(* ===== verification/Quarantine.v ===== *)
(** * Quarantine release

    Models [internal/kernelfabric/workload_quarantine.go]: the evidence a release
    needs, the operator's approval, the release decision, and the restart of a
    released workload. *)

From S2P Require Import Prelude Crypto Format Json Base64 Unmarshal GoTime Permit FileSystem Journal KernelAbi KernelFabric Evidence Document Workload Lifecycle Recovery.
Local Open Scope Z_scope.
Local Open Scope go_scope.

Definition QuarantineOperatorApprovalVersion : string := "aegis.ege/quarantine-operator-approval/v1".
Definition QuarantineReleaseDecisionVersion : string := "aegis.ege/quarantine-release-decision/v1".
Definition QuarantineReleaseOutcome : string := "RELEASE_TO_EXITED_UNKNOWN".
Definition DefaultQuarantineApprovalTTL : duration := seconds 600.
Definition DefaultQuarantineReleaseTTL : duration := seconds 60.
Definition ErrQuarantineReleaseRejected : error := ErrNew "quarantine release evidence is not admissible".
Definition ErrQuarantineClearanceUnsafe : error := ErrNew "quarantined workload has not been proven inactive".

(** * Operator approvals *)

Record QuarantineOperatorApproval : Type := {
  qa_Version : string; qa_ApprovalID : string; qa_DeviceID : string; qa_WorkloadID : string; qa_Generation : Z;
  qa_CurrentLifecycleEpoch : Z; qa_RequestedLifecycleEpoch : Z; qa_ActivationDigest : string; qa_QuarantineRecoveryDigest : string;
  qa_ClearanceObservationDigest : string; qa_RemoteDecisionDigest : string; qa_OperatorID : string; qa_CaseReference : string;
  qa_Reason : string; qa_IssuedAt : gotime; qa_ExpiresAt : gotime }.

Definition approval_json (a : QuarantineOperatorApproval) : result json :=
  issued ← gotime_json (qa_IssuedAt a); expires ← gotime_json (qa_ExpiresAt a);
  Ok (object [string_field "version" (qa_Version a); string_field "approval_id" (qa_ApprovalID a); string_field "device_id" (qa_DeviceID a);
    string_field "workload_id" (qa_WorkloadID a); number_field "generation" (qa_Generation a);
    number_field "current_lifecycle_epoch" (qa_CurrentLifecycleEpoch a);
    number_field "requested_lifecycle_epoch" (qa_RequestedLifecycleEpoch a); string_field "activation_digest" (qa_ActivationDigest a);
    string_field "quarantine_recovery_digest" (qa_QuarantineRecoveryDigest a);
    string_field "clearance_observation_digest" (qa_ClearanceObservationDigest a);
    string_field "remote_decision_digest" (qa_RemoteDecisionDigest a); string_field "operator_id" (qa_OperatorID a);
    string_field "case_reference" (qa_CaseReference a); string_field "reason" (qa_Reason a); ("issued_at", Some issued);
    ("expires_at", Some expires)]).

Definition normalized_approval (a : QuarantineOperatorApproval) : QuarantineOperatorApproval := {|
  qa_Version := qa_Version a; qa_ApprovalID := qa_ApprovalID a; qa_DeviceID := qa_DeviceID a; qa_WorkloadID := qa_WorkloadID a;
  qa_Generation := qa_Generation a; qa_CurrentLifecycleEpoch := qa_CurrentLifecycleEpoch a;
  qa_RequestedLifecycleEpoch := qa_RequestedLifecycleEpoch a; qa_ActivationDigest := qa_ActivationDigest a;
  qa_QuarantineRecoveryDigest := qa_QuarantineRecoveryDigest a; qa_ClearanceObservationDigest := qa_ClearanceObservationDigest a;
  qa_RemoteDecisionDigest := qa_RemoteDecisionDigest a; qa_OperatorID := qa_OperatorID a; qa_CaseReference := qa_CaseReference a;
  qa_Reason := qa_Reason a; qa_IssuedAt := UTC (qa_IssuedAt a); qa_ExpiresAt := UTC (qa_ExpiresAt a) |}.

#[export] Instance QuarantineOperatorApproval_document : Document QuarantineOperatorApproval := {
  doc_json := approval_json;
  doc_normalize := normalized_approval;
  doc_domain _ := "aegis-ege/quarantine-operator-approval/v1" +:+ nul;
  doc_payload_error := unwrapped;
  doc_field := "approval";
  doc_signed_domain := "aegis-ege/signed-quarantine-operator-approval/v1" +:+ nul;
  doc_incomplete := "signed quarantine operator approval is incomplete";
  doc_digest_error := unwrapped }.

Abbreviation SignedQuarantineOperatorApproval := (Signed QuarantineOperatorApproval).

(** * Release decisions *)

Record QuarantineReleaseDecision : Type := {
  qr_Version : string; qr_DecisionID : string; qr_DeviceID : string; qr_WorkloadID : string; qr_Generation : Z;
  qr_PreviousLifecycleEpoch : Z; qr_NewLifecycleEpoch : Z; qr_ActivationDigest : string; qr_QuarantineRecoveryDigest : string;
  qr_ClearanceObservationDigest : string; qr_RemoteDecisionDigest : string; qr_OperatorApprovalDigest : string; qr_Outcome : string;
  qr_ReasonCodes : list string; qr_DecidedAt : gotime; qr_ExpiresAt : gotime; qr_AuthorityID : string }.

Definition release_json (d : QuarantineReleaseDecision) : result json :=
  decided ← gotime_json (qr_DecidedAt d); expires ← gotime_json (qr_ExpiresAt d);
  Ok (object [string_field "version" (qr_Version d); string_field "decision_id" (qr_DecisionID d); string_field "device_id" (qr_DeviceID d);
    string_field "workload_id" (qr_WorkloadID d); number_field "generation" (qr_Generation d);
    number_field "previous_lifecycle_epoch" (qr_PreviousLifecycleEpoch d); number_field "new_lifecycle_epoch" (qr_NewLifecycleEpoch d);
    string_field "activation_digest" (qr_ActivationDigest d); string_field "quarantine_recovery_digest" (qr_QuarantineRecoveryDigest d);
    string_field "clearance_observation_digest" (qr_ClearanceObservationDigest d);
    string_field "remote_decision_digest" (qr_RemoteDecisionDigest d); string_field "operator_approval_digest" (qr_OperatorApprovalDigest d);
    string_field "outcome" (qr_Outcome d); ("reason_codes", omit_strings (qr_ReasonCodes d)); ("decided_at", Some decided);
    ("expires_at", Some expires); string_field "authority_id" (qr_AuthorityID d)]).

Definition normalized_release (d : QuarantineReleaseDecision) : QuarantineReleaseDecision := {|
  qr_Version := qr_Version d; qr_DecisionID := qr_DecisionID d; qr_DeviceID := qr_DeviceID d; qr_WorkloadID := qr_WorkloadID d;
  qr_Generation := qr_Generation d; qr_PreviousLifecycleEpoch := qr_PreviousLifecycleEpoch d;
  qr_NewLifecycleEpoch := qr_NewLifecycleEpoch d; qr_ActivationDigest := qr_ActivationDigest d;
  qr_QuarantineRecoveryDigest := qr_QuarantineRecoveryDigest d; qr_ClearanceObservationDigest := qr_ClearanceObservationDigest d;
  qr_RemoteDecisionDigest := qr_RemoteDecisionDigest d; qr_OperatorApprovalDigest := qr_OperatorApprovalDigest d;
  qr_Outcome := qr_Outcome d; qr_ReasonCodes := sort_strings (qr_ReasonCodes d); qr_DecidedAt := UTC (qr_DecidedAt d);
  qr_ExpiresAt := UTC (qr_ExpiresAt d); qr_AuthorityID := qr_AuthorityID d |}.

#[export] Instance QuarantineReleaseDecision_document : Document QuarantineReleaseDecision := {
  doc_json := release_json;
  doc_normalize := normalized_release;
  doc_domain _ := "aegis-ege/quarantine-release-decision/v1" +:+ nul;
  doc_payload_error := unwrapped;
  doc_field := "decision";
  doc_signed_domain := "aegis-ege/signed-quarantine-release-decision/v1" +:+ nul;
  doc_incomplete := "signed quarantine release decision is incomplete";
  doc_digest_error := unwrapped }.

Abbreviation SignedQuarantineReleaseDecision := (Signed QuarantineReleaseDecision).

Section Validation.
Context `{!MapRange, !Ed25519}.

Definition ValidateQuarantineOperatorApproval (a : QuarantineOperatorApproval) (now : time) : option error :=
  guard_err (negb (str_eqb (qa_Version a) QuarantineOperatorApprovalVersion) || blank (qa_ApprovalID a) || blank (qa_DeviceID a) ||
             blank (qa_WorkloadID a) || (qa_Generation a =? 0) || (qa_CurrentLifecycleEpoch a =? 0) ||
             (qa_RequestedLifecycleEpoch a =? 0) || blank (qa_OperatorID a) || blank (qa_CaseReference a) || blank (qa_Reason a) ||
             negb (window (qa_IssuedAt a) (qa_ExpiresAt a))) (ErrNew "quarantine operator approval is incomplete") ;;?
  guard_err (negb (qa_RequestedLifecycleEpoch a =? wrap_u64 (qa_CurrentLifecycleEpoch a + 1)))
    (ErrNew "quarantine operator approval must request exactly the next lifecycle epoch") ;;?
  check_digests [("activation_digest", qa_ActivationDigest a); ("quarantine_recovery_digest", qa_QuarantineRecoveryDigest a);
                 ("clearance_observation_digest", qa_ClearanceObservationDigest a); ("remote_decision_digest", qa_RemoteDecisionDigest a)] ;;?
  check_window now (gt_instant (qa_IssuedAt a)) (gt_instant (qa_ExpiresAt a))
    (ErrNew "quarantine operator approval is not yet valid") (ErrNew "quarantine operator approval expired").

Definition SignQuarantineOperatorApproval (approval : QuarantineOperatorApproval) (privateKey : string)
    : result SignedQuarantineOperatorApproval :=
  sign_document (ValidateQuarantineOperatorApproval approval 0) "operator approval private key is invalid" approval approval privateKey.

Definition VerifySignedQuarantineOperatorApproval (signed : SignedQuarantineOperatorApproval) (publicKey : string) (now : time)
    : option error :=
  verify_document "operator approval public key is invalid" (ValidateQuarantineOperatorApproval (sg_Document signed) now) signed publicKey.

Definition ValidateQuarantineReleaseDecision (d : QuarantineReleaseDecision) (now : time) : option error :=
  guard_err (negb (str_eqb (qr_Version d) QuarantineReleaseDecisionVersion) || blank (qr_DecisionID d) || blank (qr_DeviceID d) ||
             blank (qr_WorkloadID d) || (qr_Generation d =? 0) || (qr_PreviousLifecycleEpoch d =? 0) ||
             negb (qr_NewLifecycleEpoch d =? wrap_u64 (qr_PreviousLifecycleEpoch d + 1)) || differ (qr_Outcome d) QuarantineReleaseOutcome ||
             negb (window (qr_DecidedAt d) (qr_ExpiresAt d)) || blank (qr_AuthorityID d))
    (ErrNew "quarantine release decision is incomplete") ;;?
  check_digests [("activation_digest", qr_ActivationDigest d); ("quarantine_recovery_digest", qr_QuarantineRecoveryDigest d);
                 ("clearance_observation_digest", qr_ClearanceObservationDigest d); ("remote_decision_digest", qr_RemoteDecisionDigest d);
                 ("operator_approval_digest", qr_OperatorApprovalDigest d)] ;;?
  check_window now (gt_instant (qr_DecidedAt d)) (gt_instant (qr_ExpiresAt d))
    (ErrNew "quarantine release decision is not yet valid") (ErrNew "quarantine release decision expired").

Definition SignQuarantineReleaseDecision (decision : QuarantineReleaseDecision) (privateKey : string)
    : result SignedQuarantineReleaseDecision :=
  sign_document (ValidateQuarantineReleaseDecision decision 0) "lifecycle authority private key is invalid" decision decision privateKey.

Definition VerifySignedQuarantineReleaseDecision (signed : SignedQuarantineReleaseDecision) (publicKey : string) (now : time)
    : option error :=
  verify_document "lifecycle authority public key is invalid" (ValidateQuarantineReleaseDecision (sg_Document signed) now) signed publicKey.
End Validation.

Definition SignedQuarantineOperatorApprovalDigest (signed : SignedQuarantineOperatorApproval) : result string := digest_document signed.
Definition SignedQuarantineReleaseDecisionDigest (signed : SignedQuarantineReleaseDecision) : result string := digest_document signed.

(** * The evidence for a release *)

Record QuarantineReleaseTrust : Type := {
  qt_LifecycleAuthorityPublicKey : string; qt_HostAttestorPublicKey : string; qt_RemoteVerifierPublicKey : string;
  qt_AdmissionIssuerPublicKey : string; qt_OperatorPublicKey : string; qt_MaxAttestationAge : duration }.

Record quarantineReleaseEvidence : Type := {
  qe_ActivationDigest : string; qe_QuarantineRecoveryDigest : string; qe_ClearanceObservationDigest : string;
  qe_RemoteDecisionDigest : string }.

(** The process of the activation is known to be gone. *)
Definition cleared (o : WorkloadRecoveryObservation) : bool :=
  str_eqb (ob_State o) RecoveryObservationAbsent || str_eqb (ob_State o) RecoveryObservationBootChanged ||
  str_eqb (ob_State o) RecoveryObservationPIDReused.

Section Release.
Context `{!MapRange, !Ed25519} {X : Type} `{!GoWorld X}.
○ ○ ○
● Prompt
From the entries above, print the lines beginning at the one with "Definition VerifySignedQuarantineReleaseDecision (signed" and stopping after the one with "End Validation.", exactly as written and with nothing else.

● Expected answer
Definition VerifySignedQuarantineReleaseDecision (signed : SignedQuarantineReleaseDecision) (publicKey : string) (now : time)
    : option error :=
  verify_document "lifecycle authority public key is invalid" (ValidateQuarantineReleaseDecision (sg_Document signed) now) signed publicKey.
End Validation.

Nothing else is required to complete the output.